Operation Protective Edge was shockingly gratuitous and one-sided, strategically and morally senseless and steeped in the most grotesque hypocrisy
Matt Carr
There are some years when Gramsci’s adage about pessimism of the mind and optimism of the will seem more appropriate than others, and 2014 was a year filled with some pretty awful events, whether it was kidnapped schoolgirls in Nigeria or a summer in which more migrants drowned in the Mediterranean than ever.
In Ukraine the geopolitical test of strength between Russia and NATO triggered a vicious new conflict with the potential to turn into something even bigger and nastier.
In Syria there is no end in sight to a war that clearly cannot be won by anyone, but which none of the protagonists or their various backers seem to have serious interest in bringing to an end.
2014 was also a year in which we saw the rise of Isis in Syria and Iraq – a stunningly brutal and savage organization whose startling assault on a corrupt and disintegrating Iraqi state was clearly due as much to the weaknesses of its opponents as it was to its own strengths.
These successes were nevertheless used as a pretext for yet another of the West’s strategically incoherent ‘humanitarian’ wars, even as an older intervention in Afghanistan came to an utterly ignominious end, despite the attempts by both the American and British governments to present failure as victory.
When I look back on the mayhem of the last 12 months however, the single most haunting and revolting event for me remains Israel’s crazed assault on the Gaza Strip.
I know that more people were killed in other conflicts, most notably in Syria and Iraq, but Operation Protective Edge was so shockingly gratuitous and one-sided, so strategically and morally senseless and so steeped in the most grotesque hypocrisy on the part of Israel and the ‘international community’ which allowed it to take place, that it should never be forgotten, even by the standards of our ongoing age of cruelty.

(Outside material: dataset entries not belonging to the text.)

(** X24. The answer of a campaign that reaches the calls adds up:
    [total_contacts_found] is the number of contacts fetched;
    [calls_initiated] and [calls_failed] sum to [contacts_with_phone],
    which is also the number of [call_results] and of [contacts_data] and
    lies between 1 and the total; and Twilio was contacted at most that
    many times. *)
Theorem campaign_accounting (campaign_request : CampaignRequest)
    (sv : Server) (contacts : list Contact) (host : string) :
  fetch_contacts_by_lead_status senv (outbox sv) (lead_statuses campaign_request)
    = Ok contacts →
  called_contacts (max_contacts campaign_request) contacts ≠ [] →
  environ senv !! "API_BASE_URL" = Some host →
  host ≠ "" →
  ∃ total with_phone initiated failed flag contacts_data results,
    (start_campaign senv campaign_request sv).1
    = Ok (CampaignStarted total with_phone initiated failed flag contacts_data results)
    ∧ total = length contacts
    ∧ (initiated + failed)%nat = with_phone
    ∧ length results = with_phone
    ∧ length contacts_data = with_phone
    ∧ (1 ≤ with_phone ≤ total)%nat
    ∧ initiated = length (List.filter is_initiated results)
    ∧ (length (twilio_requests (sent_by (start_campaign senv campaign_request) sv))
       ≤ with_phone)%nat.
Proof.
  intros Hfetch Hcalled Hhost Hne.
  destruct (start_campaign_run campaign_request sv contacts host Hfetch Hcalled Hhost Hne)
    as (results & new_tw & new_crm & Hrun & Hresults & _ & Htw & _ & Hlen & _).
  destruct (called_contacts_spec (max_contacts campaign_request) contacts)
    as (_ & Hle & _).
  apply Forall2_length in Hresults.
  eexists _, _, _, _, _, _, _. rewrite Hrun. split; [reflexivity|].
  split; [reflexivity|]. split; [rewrite count_initiated_failed; symmetry; exact Hresults|].
  split; [symmetry; exact Hresults|]. split; [apply length_fmap|].
  split.
  { split; [|exact Hle].
    destruct (called_contacts (max_contacts campaign_request) contacts);
      [contradiction | simpl; lia]. }
  split; [reflexivity|].
  erewrite sent_by_run; [| exact Hrun | reflexivity].
  unfold twilio_requests in *. rewrite omap_app, Htw, app_nil_r. exact Hlen.
Qed.

(** The webhook, case by case. *)
Lemma twilio_call_status_webhook_run (form_data : Form) (sv : Server) :
  let stored :=
    match f_CallSid form_data with
    | Some sid => default [] (call_body_data sv !! sid)
    | None => []
    end in
  let contact_id := Odict.get stored "contactId" VNone in
  let entry :=
    default {| r_contact_id := contact_id;
               r_body_data := stored;
               r_twilio_status := VNone;
               r_call_duration := VNone |}
            (call_results sv !! f_CallSid form_data) in
  ∃ response new,
    twilio_call_status_webhook senv (Ok form_data) sv =
    (Ok response,
     {| call_body_data := call_body_data sv;
        call_results :=
          <[f_CallSid form_data :=
              {| r_contact_id := r_contact_id entry;
                 r_body_data := r_body_data entry;
                 r_twilio_status := env_value (f_CallStatus form_data);
                 r_call_duration := VStr (default "0" (f_CallDuration form_data)) |}]>
            (call_results sv);
        outbox := outbox sv ++ new |})
    ∧ twilio_requests new = []
    ∧ (response = Http200 "received" ∨ ∃ e, response = HttpError 500 e)
    ∧ (server_crm_calls new = []
       ∨ (truthy contact_id = true
          ∧ f_CallStatus form_data ∈ [Some "no-answer"; Some "busy"; Some "failed"]
          ∧ ∃ rest, server_crm_calls new
                    = update_contact_lead_status contact_id ATTEMPTED_TO_CONTACT :: rest)).
Proof.
  intros stored contact_id entry.
  unfold twilio_call_status_webhook, stry, sbind, sret, server_crm. simpl.
  fold stored. fold contact_id. fold entry.
  destruct (truthy contact_id) eqn:Hcid; simpl.
  2: { eexists _, []. rewrite app_nil_r. repeat split; eauto. }
  destruct (bool_decide (f_CallStatus form_data = Some "completed")); simpl.
  { eexists _, []. rewrite app_nil_r. repeat split; eauto. }
  destruct (bool_decide (f_CallStatus form_data
                         ∈ [Some "no-answer"; Some "busy"; Some "failed"])) eqn:Hfailed;
    simpl.
  2: { eexists _, []. rewrite app_nil_r. repeat split; eauto. }
  apply bool_decide_eq_true in Hfailed.
  destruct (crm_function senv (outbox sv) _) as [e|]; simpl.
  { eexists _, [_]. repeat split; eauto; right; repeat split; eauto. }
  destruct (crm_function senv _ _) as [e|]; simpl;
    eexists _, [_; _]; rewrite <- app_assoc;
    (repeat split; eauto); right; repeat split; eauto.
Qed.

(** X26. [POST /call_status] never raises: it answers 200 [received] or a
    500, never contacts Twilio and never changes [call_body_data]. It calls
    HubSpot only when the body stored for the sid has a contact id and the
    status is [no-answer], [busy] or [failed], and its first call is then
    the update of that contact to [ATTEMPTED_TO_CONTACT]. The record of the
    sid gets the status and the duration of the form (["0"] by default) and
    keeps the contact id of an earlier record. *)
Theorem webhook_updates_crm_only_for_failed_calls (form : result Form) (sv : Server) :
  let r := twilio_call_status_webhook senv form sv in
  let new := sent_by (twilio_call_status_webhook senv form) sv in
  (r.1 = Ok (Http200 "received") ∨ ∃ e, r.1 = Ok (HttpError 500 e))
  ∧ call_body_data r.2 = call_body_data sv
  ∧ twilio_requests new = []
  ∧ ∀ form_data, form = Ok form_data →
      let stored :=
        match f_CallSid form_data with
        | Some sid => default [] (call_body_data sv !! sid)
        | None => []
        end in
      let contact_id := Odict.get stored "contactId" VNone in
      (server_crm_calls new ≠ [] →
       truthy contact_id = true
       ∧ f_CallStatus form_data ∈ [Some "no-answer"; Some "busy"; Some "failed"]
       ∧ head (server_crm_calls new)
         = Some (update_contact_lead_status contact_id ATTEMPTED_TO_CONTACT))
      ∧ ∃ record,
          call_results r.2 !! f_CallSid form_data = Some record
          ∧ r_twilio_status record = env_value (f_CallStatus form_data)
          ∧ r_call_duration record = VStr (default "0" (f_CallDuration form_data))
          ∧ r_contact_id record
            = match call_results sv !! f_CallSid form_data with
              | Some old => r_contact_id old
              | None => contact_id
              end.
Proof.
  intros r new. subst r new. destruct form as [form_data | e].
  2: { unfold sent_by. simpl. rewrite drop_all.
       split; [right; eauto|]. split; [reflexivity|]. split; [reflexivity|].
       discriminate. }
  destruct (twilio_call_status_webhook_run form_data sv)
    as (response & new & Hrun & Htw & Hresp & Hcrm).
  rewrite (sent_by_run _ _ _ _ new Hrun eq_refl). rewrite Hrun. simpl.
  split.
  { destruct Hresp as [-> | [e ->]]; [left | right]; eauto. }
  split; [reflexivity|]. split; [exact Htw|].
  intros form_data' [= <-]. split.
  - intros Hne. destruct Hcrm as [Hnil | (Hcid & Hstatus & rest & Hcalls)];
      [contradiction|].
    rewrite Hcalls. repeat split; assumption.
  - eexists. rewrite lookup_insert_eq. split; [reflexivity|]. simpl.
    repeat split.
    destruct (call_results sv !! f_CallSid form_data); reflexivity.
Qed.

Lemma odict_mem_false_keys (k : string) (d : odict) :
  k ∉ d.*1 →
  Odict.mem k d = false
  ∧ List.filter (λ entry, negb (String.eqb entry.1 k)) d = d.
Proof.
  unfold Odict.mem.
  induction d as [| [k' v] rest IH]; intros Hnotin; [split; reflexivity|].
  simpl in *. apply not_elem_of_cons in Hnotin as [Hne Hrest].
  destruct (IH Hrest) as [Hmem Hfilter].
  destruct (String.eqb_spec k' k) as [-> | _]; [contradiction|].
  simpl. rewrite Hmem, Hfilter. split; reflexivity.
Qed.

Lemma twiml_parameters_permutation (d : odict) :
  NoDup d.*1 →
  (if odict_truthy d && Odict.mem "CallSid" d
   then [("CallSid", Odict.get d "CallSid" VNone)] else [])
  ++ (if odict_truthy d
      then List.filter (λ entry, negb (String.eqb entry.1 "CallSid")) d else [])
  ≡ₚ d.
Proof.
  destruct d as [| entry0 rest0]; [reflexivity|].
  cbn [odict_truthy andb]. generalize (entry0 :: rest0). clear.
  intros d. induction d as [| [k v] rest IH]; intros Hnodup; [reflexivity|].
  simpl in *. apply NoDup_cons in Hnodup as [Hnotin Hnodup].
  unfold Odict.mem in *. simpl.
  destruct (String.eqb_spec k "CallSid") as [-> | Hne]; simpl.
  - destruct (odict_mem_false_keys "CallSid" rest Hnotin) as [_ ->]. reflexivity.
  - specialize (IH Hnodup).
    destruct (existsb (λ entry, String.eqb entry.1 "CallSid") rest); simpl in *.
    + etransitivity; [apply Permutation_swap|].
      apply Permutation_skip. exact IH.
    + apply Permutation_skip. exact IH.
Qed.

It was a war that the Netanyahu government wanted to happen, and which it deliberately concocted through a cynical campaign of lies, deceit and manipulation because it wanted to act tough and give the Palestinians a kicking.
It was a war which in the end achieved nothing at all except to inflict even more punishment and devastation on a population that has already been pushed to the absolute limit of its resources.
Sure, Hamas and the other armed groups made the Israeli army pay a high price in soldiers when it actually dared enter Gaza, but there was no serious military equivalence in a campaign that was directed against the whole of Gazan society.
2,145 people killed in seven weeks; 60,000 homes destroyed and more than 100,000 people made homeless; whole neighborhoods annihilated in an assault in 20,000 tonnes of explosives were fired into one of the most densely-populated regions on earth – all this was carried out in plain sight, in full view of the international media and the Israelis spectators who sat in deck chairs and watched/enjoyed the spectacle.
It was a moral disgrace, which no amount of Israeli ranting about ‘terrorism’ and crocodile tears and handwringing by Israel’s powerful supporters can conceal, and it is probably fitting that the year should come to an end with Israel and the United States colluding in the UN Security Council to overturn yet another Palestinian attempt to bring the Israeli occupation to an end through diplomatic means.
In the eyes of the ‘international community’, it seems, there is nothing that the Palestinians can do to ensure even their most minimal rights, and nothing that Israel cannot do to ensure that they never get them.
The huge outpouring of solidarity with Gaza from so many countries shows that many people feel very differently to their governments. And when I look back on 2014, I will remember that too, because without it the Palestinians really would be on their own these days.
And then there would be no chance that a people for whom I feel a great deal of admiration and affection will ever find a place on earth where they will no longer be occupied, and where they will no longer have to live under the bombs again.